* RECORDS SUPPLIED:
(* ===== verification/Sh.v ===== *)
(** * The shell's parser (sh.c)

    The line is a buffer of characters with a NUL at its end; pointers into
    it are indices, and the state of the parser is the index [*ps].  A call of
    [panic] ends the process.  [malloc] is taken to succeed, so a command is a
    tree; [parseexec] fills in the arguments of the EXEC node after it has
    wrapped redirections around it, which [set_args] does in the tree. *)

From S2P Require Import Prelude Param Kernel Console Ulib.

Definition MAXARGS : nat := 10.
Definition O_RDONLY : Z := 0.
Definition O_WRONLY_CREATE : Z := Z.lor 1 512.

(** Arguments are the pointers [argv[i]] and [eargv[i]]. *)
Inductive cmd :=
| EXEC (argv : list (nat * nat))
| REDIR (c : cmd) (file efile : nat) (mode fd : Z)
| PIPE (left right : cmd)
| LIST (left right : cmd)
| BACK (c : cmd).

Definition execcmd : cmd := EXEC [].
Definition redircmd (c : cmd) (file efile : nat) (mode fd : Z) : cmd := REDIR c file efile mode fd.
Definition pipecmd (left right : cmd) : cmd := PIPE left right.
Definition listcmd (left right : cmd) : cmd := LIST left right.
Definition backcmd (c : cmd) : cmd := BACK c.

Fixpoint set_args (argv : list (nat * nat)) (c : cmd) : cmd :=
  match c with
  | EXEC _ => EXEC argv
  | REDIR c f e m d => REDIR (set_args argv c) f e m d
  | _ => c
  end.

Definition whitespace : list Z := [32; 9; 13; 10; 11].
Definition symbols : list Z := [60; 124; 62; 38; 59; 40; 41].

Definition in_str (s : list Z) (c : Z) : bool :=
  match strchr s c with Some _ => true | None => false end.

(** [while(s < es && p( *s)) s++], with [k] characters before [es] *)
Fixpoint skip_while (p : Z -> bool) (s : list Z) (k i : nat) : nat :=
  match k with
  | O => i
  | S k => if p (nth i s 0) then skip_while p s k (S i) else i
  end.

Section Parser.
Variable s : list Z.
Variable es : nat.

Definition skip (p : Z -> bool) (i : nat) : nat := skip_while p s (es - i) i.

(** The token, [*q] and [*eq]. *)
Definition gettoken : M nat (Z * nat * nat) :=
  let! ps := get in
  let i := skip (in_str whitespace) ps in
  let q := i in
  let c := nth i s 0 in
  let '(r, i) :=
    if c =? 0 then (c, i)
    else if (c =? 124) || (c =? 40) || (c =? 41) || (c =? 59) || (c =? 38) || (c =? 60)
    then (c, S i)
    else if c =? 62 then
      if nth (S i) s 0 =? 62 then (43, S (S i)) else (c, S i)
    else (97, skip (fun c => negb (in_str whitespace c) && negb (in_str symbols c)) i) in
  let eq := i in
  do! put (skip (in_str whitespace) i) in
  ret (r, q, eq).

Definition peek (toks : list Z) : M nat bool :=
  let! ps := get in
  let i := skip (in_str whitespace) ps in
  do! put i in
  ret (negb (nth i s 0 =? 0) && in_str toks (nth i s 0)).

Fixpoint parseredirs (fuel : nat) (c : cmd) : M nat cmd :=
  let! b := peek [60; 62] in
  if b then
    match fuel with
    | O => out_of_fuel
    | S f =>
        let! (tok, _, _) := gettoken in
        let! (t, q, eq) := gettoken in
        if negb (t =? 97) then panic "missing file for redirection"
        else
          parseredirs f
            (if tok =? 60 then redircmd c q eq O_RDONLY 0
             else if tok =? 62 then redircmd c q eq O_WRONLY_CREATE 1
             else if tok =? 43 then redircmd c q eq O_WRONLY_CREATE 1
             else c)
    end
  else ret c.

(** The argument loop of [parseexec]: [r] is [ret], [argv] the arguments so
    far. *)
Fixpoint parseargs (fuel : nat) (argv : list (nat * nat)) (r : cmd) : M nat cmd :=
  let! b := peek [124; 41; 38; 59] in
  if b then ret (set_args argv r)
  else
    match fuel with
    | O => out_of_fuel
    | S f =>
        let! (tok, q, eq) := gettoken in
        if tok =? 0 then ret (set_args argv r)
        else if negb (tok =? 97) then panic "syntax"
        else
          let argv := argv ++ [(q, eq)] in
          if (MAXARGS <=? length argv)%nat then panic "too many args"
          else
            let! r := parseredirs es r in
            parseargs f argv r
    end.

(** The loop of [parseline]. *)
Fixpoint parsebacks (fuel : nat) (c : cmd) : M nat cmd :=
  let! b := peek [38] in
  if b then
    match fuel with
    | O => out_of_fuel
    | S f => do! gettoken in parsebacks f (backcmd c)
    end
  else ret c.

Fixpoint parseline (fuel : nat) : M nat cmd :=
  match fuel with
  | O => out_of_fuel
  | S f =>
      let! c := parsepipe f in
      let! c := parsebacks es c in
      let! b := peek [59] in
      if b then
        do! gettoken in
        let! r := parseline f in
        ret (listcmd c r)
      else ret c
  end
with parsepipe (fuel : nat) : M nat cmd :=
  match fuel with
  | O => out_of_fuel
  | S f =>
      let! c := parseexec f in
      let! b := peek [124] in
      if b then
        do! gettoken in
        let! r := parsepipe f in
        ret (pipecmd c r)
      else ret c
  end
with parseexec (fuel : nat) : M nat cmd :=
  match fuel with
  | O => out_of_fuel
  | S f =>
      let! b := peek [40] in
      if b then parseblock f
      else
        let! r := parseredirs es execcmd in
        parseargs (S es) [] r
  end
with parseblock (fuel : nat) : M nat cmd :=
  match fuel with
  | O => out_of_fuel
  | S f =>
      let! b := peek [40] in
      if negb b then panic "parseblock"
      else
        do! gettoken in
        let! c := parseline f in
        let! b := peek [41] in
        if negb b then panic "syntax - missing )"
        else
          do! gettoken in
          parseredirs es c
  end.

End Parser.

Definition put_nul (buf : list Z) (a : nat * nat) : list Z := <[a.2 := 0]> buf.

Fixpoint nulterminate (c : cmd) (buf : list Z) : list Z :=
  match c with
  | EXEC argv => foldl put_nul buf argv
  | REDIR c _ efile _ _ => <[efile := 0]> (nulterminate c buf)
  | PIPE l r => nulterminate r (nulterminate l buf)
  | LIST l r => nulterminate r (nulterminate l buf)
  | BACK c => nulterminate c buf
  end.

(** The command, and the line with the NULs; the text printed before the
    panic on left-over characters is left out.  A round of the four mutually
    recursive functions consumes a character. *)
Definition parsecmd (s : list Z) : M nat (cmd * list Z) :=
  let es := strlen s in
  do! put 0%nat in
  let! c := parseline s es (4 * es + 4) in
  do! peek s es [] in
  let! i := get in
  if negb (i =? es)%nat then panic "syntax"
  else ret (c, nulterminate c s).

* EXERCISE PROMPT: Only the number is wanted: how many lines in the entries above contain the word "bool"?

* WRITTEN ANSWER: 4